Bloomberg informó en marzo que China está considerando comprar 500 aviones Boeing 737 Max, un acuerdo que podría cerrarse en los próximos días. Boeing ha estado en el centro de las discusiones en curso desde que las ventas a China cayeron debido a problemas regulatorios tras dos accidentes importantes de aviones Boeing 737 MAX 8 en 2018 y 2019.
Elon Musk, mientras tanto, buscará la aprobación regulatoria para la función de conducción autónoma total de Tesla que daría a sus vehículos eléctricos una ventaja competitiva sobre los competidores en China.
Mientras tanto, la presencia de Jensen Huang podría señalar la conclusión del acuerdo para vender chips H200 de Nvidia a clientes chinos, que fueron aprobados para exportación por EE. UU. en enero pero están a la espera de requisitos de importación finalizados por parte de China.

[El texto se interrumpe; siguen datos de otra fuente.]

(** * Spotify playlist to YouTube downloader: model and properties

    A shallow embedding of [spotify_to_youtube.py].  Python strings are
    [string]s (one [ascii] per character), Python lists are [list]s, the
    effects of the script (printing, the working directory, the file system,
    subprocesses, exceptions) are threaded through a state-and-exception
    monad over a [World], and the answers of the remote services are read
    from an [Env] of oracles. *)

From Stdlib Require Import List String Ascii Bool Arith Lia DecimalString.
Import ListNotations.
Open Scope string_scope.

(* ===================================================================== *)
(** * Python strings *)
(* ===================================================================== *)

Module Py.

Definition dquote : ascii := "034"%char.
Definition backslash : ascii := "092"%char.
Definition newline : ascii := "010"%char.
Definition carriage_return : ascii := "013"%char.

Definition NL : string := String newline "".

(** [c in chars] for a one-character [c]. *)
Fixpoint char_in (c : ascii) (chars : string) : bool :=
  match chars with
  | "" => false
  | String d rest => Ascii.eqb c d || char_in c rest
  end.

(** [s.replace(old, new)] where [old] and [new] are single characters. *)
Fixpoint replace (old new : ascii) (s : string) : string :=
  match s with
  | "" => ""
  | String c rest =>
      String (if Ascii.eqb c old then new else c) (replace old new rest)
  end.

(** [s.lstrip(chars)]. *)
Fixpoint lstrip (chars : string) (s : string) : string :=
  match s with
  | "" => ""
  | String c rest => if char_in c chars then lstrip chars rest else s
  end.

(** [s.rstrip(chars)]: a character goes when it is in [chars] and all that
    follows it goes too. *)
Fixpoint rstrip (chars : string) (s : string) : string :=
  match s with
  | "" => ""
  | String c rest =>
      match rstrip chars rest with
      | "" => if char_in c chars then "" else String c ""
      | kept => String c kept
      end
  end.

(** [s.strip(chars)]. *)
Definition strip (chars : string) (s : string) : string :=
  rstrip chars (lstrip chars s).

(** [s[:n]]. *)
Fixpoint slice_to (n : nat) (s : string) : string :=
  match n, s with
  | S k, String c rest => String c (slice_to k rest)
  | _, _ => ""
  end.

(** [s[n:]]. *)
Fixpoint slice_from (n : nat) (s : string) : string :=
  match n, s with
  | S k, String _ rest => slice_from k rest
  | _, _ => s
  end.

(** [s.startswith(p)]. *)
Fixpoint startswith (p s : string) : bool :=
  match p, s with
  | "", _ => true
  | String a p', String b s' => Ascii.eqb a b && startswith p' s'
  | String _ _, "" => false
  end.

(** [s.endswith(p)]. *)
Definition endswith (p s : string) : bool :=
  Nat.leb (String.length p) (String.length s)
  && String.eqb (slice_from (String.length s - String.length p) s) p.

(** [s.find(sub)]: the index of the leftmost occurrence, [None] for -1. *)
Fixpoint find (sub s : string) : option nat :=
  if startswith sub s then Some 0
  else match s with
       | "" => None
       | String _ rest => option_map S (find sub rest)
       end.

(** [sub in s]. *)
Definition contains (sub s : string) : bool :=
  match find sub s with Some _ => true | None => false end.

(** [sep.join(parts)]. *)
Fixpoint join (sep : string) (parts : list string) : string :=
  match parts with
  | [] => ""
  | [p] => p
  | p :: rest => p ++ sep ++ join sep rest
  end.

(** [str(n)] for a non-negative integer [n]. *)
Definition str_of_nat (n : nat) : string :=
  NilZero.string_of_uint (Nat.to_uint n).

(** Truthiness of a string: the empty string is false. *)
Definition truthy (s : string) : bool :=
  match s with "" => false | _ => true end.

(** [s.split(sep)] for a non-empty separator (Python raises [ValueError] on
    an empty one): cut at the leftmost occurrence and go on behind it.  Each
    cut consumes at least one character, so [S (len s)] rounds are enough. *)
Fixpoint split_rounds (rounds : nat) (sep s : string) : list string :=
  match rounds with
  | O => [s]
  | S rounds' =>
      match find sep s with
      | Some i =>
          slice_to i s
            :: split_rounds rounds' sep (slice_from (i + String.length sep) s)
      | None => [s]
      end
  end.

Definition split (sep s : string) : list string :=
  split_rounds (S (String.length s)) sep s.

End Py.

(* ===================================================================== *)
(** * Exceptions, the world and the monad of the script *)
(* ===================================================================== *)

(** The exception classes the script meets.  All but [KeyboardInterrupt]
    derive from Python's [Exception]; [OSError] stands for itself and its
    subclasses ([FileNotFoundError], [PermissionError], ...; [IOError] is an
    alias), [OtherException] for library errors such as googleapiclient's
    [HttpError] and spotipy's [SpotifyException]. *)
Inductive ExcClass : Type :=
  | CalledProcessError
  | KeyboardInterrupt
  | OSError
  | ValueError
  | KeyError
  | IndexError
  | ZeroDivisionError
  | OtherException.

(** An exception: its class and its [str()]. *)
Record PyExc : Type := mkExc { exc_class : ExcClass; exc_str : string }.

(** [isinstance(e, Exception)]. *)
Definition is_Exception (e : PyExc) : bool :=
  match exc_class e with
  | KeyboardInterrupt => false
  | _ => true
  end.

(** What the script can observe and change: the working directory, the
    directories and files on disk (absolute paths), what it has printed
    (oldest first) and the command lines it has run. *)
Record World : Type := mkWorld {
  cwd : string;
  dirs : list string;
  files : list (string * string);
  stdout : list string;
  spawned : list (list string)
}.

(** How a call ends: with a value, with an exception, or not at all (only
    the pagination loop can fail to end). *)
Inductive Outcome (A : Type) : Type :=
  | Return (a : A)
  | Raise (e : PyExc)
  | Diverge.

Arguments Return {A} a.
Arguments Raise {A} e.
Arguments Diverge {A}.

Definition M (A : Type) : Type := World -> Outcome A * World.

Definition ret {A : Type} (a : A) : M A := fun w => (Return a, w).

Definition raise {A : Type} (e : PyExc) : M A := fun w => (Raise e, w).

Definition diverge {A : Type} : M A := fun w => (Diverge, w).

Definition bind {A B : Type} (m : M A) (k : A -> M B) : M B :=
  fun w =>
    match m w with
    | (Return a, w') => k a w'
    | (Raise e, w') => (Raise e, w')
    | (Diverge, w') => (Diverge, w')
    end.

Declare Scope py_scope.
Delimit Scope py_scope with py.

Notation "x <- m ;; k" := (bind m (fun x => k))
  (at level 61, m at next level, right associativity) : py_scope.
Notation "m ;; k" := (bind m (fun _ => k))
  (at level 61, right associativity) : py_scope.

Open Scope py_scope.

(** [try: body  except ...: handler].  [handler e] is [None] when no
    [except] clause matches [e], which then propagates. *)
Definition try_except {A : Type} (body : M A)
    (handler : PyExc -> option (M A)) : M A :=
  fun w =>
    match body w with
    | (Raise e, w') =>
        match handler e with
        | Some h => h w'
        | None => (Raise e, w')
        end
    | other => other
    end.

(** [try: body  finally: cleanup].  The cleanup runs however the body ends;
    an exception of the cleanup replaces the body's outcome. *)
Definition try_finally {A : Type} (body : M A) (cleanup : M unit) : M A :=
  fun w =>
    match body w with
    | (Diverge, w') => (Diverge, w')
    | (r, w') =>
        match cleanup w' with
        | (Return _, w'') => (r, w'')
        | (Raise e, w'') => (Raise e, w'')
        | (Diverge, w'') => (Diverge, w'')
        end
    end.

(** [for x in xs: body x]. *)
Fixpoint for_each {A : Type} (xs : list A) (body : A -> M unit) : M unit :=
  match xs with
  | [] => ret tt
  | x :: rest => body x ;; for_each rest body
  end.

(** [[f x for x in xs]] for an effectful [f], in list order. *)
Fixpoint map_M {A B : Type} (f : A -> M B) (xs : list A) : M (list B) :=
  match xs with
  | [] => ret []
  | x :: rest => y <- f x ;; ys <- map_M f rest ;; ret (y :: ys)
  end.

(** [print(s)]. *)
Definition print (s : string) : M unit :=
  fun w =>
    (Return tt,
     mkWorld (cwd w) (dirs w) (files w) (stdout w ++ [s])%list (spawned w)).

(** [xs[i]] on a Python list. *)
Definition list_index {A : Type} (xs : list A) (i : nat) : M A :=
  match nth_error xs i with
  | Some x => ret x
  | None => raise (mkExc IndexError "list index out of range")
  end.

(** [s * n]. *)
Fixpoint str_repeat (s : string) (n : nat) : string :=
  match n with
  | O => ""
  | S k => s ++ str_repeat s k
  end.

(* ===================================================================== *)
(** * pandas frames *)
(* ===================================================================== *)

Module pd.

(** A cell holds a string or is missing ([None]/NaN). *)
Definition Cell : Type := option string.

(** A frame: its column labels and its rows, each row with one cell per
    column.  The row index is the default one (position). *)
Record DataFrame : Type := mkFrame {
  columns : list string;
  rows : list (list Cell)
}.

(** A Python dict with string keys and values, in insertion order. *)
Definition Dict : Type := list (string * string).

Fixpoint dict_get (key : string) (d : Dict) : Cell :=
  match d with
  | [] => None
  | (k, v) :: rest => if String.eqb k key then Some v else dict_get key rest
  end.

Definition add_label (labels : list string) (key : string) : list string :=
  if existsb (String.eqb key) labels then labels else (labels ++ [key])%list.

Más allá de los acuerdos comerciales, las reuniones también pueden dar lugar a más acuerdos sobre el comercio de productos agrícolas. En un audiencia congresional el 22 de abril, el embajador de Comercio de EE. UU. Jamieson Greer dijo que EE. UU. buscará obtener más compromisos para compras agrícolas de China durante las reuniones, agregando que EE. UU. está “tratando de establecer un mecanismo con China para facilitar el comercio ampliado de bienes no sensibles, que incluiría, por supuesto, la agricultura”.
China ya se ha comprometido a comprar 25 millones de toneladas métricas de soja de EE. UU. cada año en 2026, 2027 y 2028, así como un compromiso de compra inicial de 12 millones de toneladas métricas para fines de 2025 (posteriormente retrasado hasta el final de la temporada de cultivo), que ha ya cumplido. Tras una llamada con el presidente Xi Jinping en febrero, Trump afirmó que China estaba considerando agregar ocho millones de toneladas en envíos desde esta base durante la temporada actual; sin embargo, esto aún no se ha confirmado.

¿Qué sucede si las reuniones no logran un acuerdo duradero?
Las reuniones serán enormemente trascendentales para el futuro de los negocios y el comercio con China, ya que el fracaso en alcanzar al menos algún tipo de tregua duradera podría dejar la puerta abierta a más volatilidad en el futuro cercano. Sin embargo, no serán la última oportunidad para que las dos partes lleguen a un acuerdo. Trump ha extendido una invitación al presidente Xi para visitar EE. UU. más tarde en 2026, lo que, si se confirma, proporcionaría otra vía para que las dos partes elaboren un acuerdo comercial duradero.
Mientras tanto, las empresas deben continuar anticipándose a posibles vientos en contra de políticas construyendo resiliencia y contingencia en sus cadenas de suministro y planificación de producción. La expiración el 24 de julio de las tarifas temporales de la Sección 122 de EE. UU. y los inminentes hallazgos de la Sección 301 que podrían reemplazarlas significan que, a menos que se logre un avance, las empresas podrían enfrentar un nuevo ajuste de tarifas en cuestión de meses.